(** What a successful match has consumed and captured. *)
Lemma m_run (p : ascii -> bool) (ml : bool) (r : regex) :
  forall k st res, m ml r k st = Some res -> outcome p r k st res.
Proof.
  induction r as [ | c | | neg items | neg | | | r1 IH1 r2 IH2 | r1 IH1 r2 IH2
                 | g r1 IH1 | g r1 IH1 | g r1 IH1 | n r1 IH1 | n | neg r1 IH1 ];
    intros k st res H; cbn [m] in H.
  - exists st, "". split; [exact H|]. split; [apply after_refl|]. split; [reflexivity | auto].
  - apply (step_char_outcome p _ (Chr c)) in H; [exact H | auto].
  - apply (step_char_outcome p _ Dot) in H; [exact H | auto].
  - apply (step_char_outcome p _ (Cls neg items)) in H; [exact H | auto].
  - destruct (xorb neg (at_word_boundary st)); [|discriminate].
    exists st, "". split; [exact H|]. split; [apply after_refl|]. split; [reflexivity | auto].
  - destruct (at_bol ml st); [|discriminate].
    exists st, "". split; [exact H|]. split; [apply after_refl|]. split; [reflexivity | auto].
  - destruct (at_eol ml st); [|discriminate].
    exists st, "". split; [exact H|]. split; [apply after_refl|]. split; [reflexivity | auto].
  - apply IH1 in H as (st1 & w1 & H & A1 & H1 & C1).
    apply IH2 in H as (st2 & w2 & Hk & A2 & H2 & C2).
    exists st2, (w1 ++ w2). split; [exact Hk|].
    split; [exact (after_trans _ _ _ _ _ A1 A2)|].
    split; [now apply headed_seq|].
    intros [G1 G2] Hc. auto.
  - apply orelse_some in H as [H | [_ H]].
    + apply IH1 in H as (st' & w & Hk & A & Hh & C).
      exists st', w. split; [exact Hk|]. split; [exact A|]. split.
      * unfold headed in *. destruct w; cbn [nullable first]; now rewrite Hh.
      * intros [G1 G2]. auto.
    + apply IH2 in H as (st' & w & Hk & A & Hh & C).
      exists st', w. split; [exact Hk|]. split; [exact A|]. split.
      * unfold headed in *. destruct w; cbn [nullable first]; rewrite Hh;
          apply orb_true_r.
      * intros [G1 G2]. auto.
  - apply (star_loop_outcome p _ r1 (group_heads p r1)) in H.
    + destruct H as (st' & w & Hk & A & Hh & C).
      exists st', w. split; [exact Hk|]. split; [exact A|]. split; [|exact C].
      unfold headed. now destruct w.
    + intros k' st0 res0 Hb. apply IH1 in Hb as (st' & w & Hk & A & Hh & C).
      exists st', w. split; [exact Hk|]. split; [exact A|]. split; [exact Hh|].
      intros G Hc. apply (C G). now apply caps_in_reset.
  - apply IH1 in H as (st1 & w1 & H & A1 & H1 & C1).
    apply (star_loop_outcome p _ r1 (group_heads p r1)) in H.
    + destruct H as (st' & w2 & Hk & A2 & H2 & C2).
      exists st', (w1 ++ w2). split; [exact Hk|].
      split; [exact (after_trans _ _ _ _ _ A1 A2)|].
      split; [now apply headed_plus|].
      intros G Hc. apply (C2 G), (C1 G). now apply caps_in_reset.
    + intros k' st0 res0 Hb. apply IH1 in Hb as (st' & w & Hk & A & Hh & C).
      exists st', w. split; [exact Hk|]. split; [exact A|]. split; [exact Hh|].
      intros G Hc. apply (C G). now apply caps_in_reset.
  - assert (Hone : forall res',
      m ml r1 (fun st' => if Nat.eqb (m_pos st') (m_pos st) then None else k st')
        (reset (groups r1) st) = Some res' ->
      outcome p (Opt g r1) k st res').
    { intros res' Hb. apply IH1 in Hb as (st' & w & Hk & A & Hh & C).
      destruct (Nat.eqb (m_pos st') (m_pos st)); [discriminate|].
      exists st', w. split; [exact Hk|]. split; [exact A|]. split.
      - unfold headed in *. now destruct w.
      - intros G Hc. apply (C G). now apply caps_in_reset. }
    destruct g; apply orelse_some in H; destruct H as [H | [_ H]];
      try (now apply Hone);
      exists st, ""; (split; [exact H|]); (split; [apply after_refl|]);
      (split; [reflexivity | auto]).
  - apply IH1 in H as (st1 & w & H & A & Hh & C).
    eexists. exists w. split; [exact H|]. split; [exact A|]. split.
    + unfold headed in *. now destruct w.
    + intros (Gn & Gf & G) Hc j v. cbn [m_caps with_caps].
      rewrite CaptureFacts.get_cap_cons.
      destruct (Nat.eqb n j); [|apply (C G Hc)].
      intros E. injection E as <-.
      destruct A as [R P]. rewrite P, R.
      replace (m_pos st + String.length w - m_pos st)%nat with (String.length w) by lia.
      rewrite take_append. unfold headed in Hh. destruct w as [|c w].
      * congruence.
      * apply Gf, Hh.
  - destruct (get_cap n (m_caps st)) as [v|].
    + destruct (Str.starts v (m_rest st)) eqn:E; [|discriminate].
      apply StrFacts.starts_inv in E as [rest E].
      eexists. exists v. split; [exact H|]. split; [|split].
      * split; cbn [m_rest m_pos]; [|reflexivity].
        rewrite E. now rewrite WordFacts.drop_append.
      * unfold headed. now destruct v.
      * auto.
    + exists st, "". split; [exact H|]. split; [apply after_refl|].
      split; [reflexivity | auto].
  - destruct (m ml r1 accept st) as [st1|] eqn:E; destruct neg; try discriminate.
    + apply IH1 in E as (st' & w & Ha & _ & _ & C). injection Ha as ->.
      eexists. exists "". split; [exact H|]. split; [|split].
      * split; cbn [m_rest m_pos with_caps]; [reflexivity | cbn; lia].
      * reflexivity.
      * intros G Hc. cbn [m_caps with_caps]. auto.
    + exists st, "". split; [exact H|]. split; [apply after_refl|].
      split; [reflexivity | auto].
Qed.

--

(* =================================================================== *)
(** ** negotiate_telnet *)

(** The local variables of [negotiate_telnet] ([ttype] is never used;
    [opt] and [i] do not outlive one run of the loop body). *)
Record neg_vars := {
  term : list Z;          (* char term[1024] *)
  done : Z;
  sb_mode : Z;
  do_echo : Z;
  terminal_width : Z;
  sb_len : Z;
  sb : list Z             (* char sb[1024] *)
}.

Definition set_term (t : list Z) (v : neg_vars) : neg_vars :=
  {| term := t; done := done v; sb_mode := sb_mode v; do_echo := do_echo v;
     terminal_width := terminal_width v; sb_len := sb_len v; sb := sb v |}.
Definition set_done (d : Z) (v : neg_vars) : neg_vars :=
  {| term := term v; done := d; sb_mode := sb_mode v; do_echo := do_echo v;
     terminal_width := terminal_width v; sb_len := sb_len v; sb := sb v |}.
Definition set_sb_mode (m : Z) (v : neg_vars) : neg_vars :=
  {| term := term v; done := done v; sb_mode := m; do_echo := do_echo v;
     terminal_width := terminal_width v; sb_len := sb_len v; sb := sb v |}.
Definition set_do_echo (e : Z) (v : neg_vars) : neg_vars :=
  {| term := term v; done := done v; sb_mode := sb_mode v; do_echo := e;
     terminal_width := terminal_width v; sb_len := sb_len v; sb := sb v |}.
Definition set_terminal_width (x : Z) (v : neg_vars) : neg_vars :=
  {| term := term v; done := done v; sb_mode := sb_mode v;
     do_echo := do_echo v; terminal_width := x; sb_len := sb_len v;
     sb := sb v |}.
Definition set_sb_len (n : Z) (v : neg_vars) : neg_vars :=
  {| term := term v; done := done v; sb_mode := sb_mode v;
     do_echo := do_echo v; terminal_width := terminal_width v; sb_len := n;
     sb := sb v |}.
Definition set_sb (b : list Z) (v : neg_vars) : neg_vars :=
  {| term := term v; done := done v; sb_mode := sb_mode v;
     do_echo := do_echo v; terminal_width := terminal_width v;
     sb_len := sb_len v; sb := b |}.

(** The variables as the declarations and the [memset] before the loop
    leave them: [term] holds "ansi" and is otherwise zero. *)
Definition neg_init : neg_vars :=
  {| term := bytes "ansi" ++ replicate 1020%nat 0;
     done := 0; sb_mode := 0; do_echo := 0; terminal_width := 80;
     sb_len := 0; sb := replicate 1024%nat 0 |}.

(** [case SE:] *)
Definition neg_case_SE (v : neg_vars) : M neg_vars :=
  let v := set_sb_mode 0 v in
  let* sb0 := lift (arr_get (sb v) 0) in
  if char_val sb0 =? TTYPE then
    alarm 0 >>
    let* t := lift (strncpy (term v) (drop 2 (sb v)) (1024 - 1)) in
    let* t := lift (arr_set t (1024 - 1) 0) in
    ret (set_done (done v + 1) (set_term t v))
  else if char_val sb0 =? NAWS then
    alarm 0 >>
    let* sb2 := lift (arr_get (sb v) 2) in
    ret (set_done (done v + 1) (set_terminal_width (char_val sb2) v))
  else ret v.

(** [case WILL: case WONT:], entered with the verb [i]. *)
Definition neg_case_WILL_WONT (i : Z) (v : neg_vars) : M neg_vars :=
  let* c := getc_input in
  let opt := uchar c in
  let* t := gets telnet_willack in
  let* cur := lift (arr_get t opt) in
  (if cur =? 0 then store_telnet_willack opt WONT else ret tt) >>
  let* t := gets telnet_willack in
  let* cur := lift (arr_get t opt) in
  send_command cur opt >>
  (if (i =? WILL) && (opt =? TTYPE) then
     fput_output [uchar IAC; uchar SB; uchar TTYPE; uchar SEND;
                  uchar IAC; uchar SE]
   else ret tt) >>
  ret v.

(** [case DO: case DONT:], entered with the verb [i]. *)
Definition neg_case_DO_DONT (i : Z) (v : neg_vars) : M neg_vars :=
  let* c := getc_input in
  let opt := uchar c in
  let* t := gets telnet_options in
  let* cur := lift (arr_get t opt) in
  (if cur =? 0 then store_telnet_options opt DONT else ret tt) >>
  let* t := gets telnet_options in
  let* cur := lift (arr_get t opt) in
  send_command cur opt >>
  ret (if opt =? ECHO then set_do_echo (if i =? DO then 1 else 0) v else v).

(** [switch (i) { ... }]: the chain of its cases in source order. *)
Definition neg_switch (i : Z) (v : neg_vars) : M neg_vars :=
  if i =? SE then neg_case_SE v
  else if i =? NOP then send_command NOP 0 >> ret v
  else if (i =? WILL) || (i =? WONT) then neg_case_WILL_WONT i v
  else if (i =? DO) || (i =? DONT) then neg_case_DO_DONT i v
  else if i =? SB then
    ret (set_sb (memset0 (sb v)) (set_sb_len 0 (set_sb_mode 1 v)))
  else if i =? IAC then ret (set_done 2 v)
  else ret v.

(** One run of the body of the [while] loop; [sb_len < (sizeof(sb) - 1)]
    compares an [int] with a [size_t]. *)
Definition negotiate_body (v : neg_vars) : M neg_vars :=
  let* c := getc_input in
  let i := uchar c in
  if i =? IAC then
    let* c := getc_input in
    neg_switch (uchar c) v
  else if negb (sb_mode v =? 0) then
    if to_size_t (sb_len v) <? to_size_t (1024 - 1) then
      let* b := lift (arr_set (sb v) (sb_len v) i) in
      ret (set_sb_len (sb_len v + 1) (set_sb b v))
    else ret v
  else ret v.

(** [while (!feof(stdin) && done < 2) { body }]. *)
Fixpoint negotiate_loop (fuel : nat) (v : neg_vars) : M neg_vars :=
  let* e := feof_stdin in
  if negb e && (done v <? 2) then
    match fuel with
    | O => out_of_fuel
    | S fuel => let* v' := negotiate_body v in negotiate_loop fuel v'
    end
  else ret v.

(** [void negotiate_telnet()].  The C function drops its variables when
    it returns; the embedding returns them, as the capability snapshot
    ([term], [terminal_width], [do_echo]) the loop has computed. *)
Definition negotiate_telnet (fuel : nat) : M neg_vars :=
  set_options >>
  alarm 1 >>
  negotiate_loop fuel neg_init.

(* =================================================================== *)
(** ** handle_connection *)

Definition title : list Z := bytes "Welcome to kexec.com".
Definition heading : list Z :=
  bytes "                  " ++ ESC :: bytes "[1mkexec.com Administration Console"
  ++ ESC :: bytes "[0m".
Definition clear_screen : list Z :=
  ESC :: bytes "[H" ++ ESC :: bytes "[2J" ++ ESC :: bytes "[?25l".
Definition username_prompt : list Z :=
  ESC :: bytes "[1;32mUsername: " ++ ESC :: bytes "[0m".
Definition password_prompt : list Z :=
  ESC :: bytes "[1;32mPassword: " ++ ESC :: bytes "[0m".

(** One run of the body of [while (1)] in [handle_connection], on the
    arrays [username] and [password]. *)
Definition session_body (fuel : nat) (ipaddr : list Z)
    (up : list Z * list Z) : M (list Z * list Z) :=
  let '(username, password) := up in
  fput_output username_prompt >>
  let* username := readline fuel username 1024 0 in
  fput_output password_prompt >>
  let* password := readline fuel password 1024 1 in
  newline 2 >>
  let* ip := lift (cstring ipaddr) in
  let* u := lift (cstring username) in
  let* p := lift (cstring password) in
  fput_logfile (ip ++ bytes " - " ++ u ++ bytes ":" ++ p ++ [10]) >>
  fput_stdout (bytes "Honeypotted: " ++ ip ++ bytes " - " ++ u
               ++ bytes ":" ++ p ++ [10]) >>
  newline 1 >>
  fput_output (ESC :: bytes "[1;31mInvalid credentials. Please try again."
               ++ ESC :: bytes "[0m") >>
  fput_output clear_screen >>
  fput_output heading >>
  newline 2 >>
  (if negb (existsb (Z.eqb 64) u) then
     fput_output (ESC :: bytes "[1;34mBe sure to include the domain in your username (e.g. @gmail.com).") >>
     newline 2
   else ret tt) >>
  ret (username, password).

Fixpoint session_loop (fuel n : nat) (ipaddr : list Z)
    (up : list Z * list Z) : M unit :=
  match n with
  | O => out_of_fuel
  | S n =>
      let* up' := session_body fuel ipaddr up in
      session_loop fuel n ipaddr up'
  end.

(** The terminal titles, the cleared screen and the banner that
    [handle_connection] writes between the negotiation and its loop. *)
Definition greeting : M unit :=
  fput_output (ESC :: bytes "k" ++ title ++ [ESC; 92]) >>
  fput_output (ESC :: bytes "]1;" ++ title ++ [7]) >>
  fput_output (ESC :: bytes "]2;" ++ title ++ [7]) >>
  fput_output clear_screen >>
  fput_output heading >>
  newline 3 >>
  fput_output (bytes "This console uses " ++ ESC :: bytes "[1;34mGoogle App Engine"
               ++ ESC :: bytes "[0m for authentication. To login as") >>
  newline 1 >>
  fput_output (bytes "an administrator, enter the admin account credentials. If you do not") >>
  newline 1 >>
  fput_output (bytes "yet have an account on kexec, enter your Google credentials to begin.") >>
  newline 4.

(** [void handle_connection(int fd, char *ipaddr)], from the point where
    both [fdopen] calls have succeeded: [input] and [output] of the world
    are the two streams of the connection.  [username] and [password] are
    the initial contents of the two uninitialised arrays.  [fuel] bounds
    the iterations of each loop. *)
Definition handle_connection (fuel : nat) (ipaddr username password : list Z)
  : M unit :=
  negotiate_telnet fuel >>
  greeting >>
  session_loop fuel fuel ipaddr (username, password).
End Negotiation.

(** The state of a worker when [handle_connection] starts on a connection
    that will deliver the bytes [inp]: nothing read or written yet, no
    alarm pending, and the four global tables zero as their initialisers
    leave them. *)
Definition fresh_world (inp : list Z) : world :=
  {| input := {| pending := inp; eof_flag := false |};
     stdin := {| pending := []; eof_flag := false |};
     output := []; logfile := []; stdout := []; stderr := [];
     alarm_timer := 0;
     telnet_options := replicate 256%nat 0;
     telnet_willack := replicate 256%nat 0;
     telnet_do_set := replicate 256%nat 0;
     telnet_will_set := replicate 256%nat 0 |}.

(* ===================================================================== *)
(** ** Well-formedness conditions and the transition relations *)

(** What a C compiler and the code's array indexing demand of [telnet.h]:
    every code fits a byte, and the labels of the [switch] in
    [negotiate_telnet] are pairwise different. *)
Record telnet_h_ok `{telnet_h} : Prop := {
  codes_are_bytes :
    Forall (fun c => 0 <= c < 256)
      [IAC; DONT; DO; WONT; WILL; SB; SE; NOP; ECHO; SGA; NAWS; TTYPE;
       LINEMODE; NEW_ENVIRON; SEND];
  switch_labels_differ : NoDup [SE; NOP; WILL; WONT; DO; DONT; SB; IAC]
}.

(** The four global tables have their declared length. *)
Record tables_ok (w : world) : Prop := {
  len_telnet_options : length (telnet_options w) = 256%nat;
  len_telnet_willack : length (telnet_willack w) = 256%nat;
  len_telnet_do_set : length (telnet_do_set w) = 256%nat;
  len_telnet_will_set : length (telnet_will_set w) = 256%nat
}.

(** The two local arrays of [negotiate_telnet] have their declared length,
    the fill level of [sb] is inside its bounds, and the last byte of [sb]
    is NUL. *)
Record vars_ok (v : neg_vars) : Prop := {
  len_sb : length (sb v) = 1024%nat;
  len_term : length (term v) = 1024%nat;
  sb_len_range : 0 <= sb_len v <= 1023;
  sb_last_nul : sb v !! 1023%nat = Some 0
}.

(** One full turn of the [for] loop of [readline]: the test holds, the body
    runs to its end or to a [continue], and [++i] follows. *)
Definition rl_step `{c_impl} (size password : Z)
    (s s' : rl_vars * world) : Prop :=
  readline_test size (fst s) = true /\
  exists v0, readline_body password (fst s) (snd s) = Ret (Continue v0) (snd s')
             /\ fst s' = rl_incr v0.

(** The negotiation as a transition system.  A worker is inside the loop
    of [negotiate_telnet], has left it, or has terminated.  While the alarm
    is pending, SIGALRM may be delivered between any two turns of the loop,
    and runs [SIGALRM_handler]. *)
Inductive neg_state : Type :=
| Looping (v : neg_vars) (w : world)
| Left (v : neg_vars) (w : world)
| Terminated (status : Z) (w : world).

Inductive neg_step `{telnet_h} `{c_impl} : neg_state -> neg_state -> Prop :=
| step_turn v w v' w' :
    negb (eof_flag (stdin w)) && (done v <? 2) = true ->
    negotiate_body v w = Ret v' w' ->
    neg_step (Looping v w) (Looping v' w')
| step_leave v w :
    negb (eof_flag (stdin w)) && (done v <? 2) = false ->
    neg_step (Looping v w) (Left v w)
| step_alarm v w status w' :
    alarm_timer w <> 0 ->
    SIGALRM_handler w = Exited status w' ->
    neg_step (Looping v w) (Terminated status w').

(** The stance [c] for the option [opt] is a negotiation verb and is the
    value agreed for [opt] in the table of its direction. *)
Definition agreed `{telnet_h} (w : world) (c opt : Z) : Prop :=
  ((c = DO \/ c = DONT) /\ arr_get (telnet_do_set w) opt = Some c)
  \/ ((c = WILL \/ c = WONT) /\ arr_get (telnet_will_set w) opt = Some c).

Task goal
Repeat, word for word, the lines above between the line holding "terminal_width : Z;" and the line holding "v; done := d;", inclusive; omit everything else.

Answer
  terminal_width : Z;
  sb_len : Z;
  sb : list Z             (* char sb[1024] *)
}.

Definition set_term (t : list Z) (v : neg_vars) : neg_vars :=
  {| term := t; done := done v; sb_mode := sb_mode v; do_echo := do_echo v;
     terminal_width := terminal_width v; sb_len := sb_len v; sb := sb v |}.
Definition set_done (d : Z) (v : neg_vars) : neg_vars :=
  {| term := term v; done := d; sb_mode := sb_mode v; do_echo := do_echo v;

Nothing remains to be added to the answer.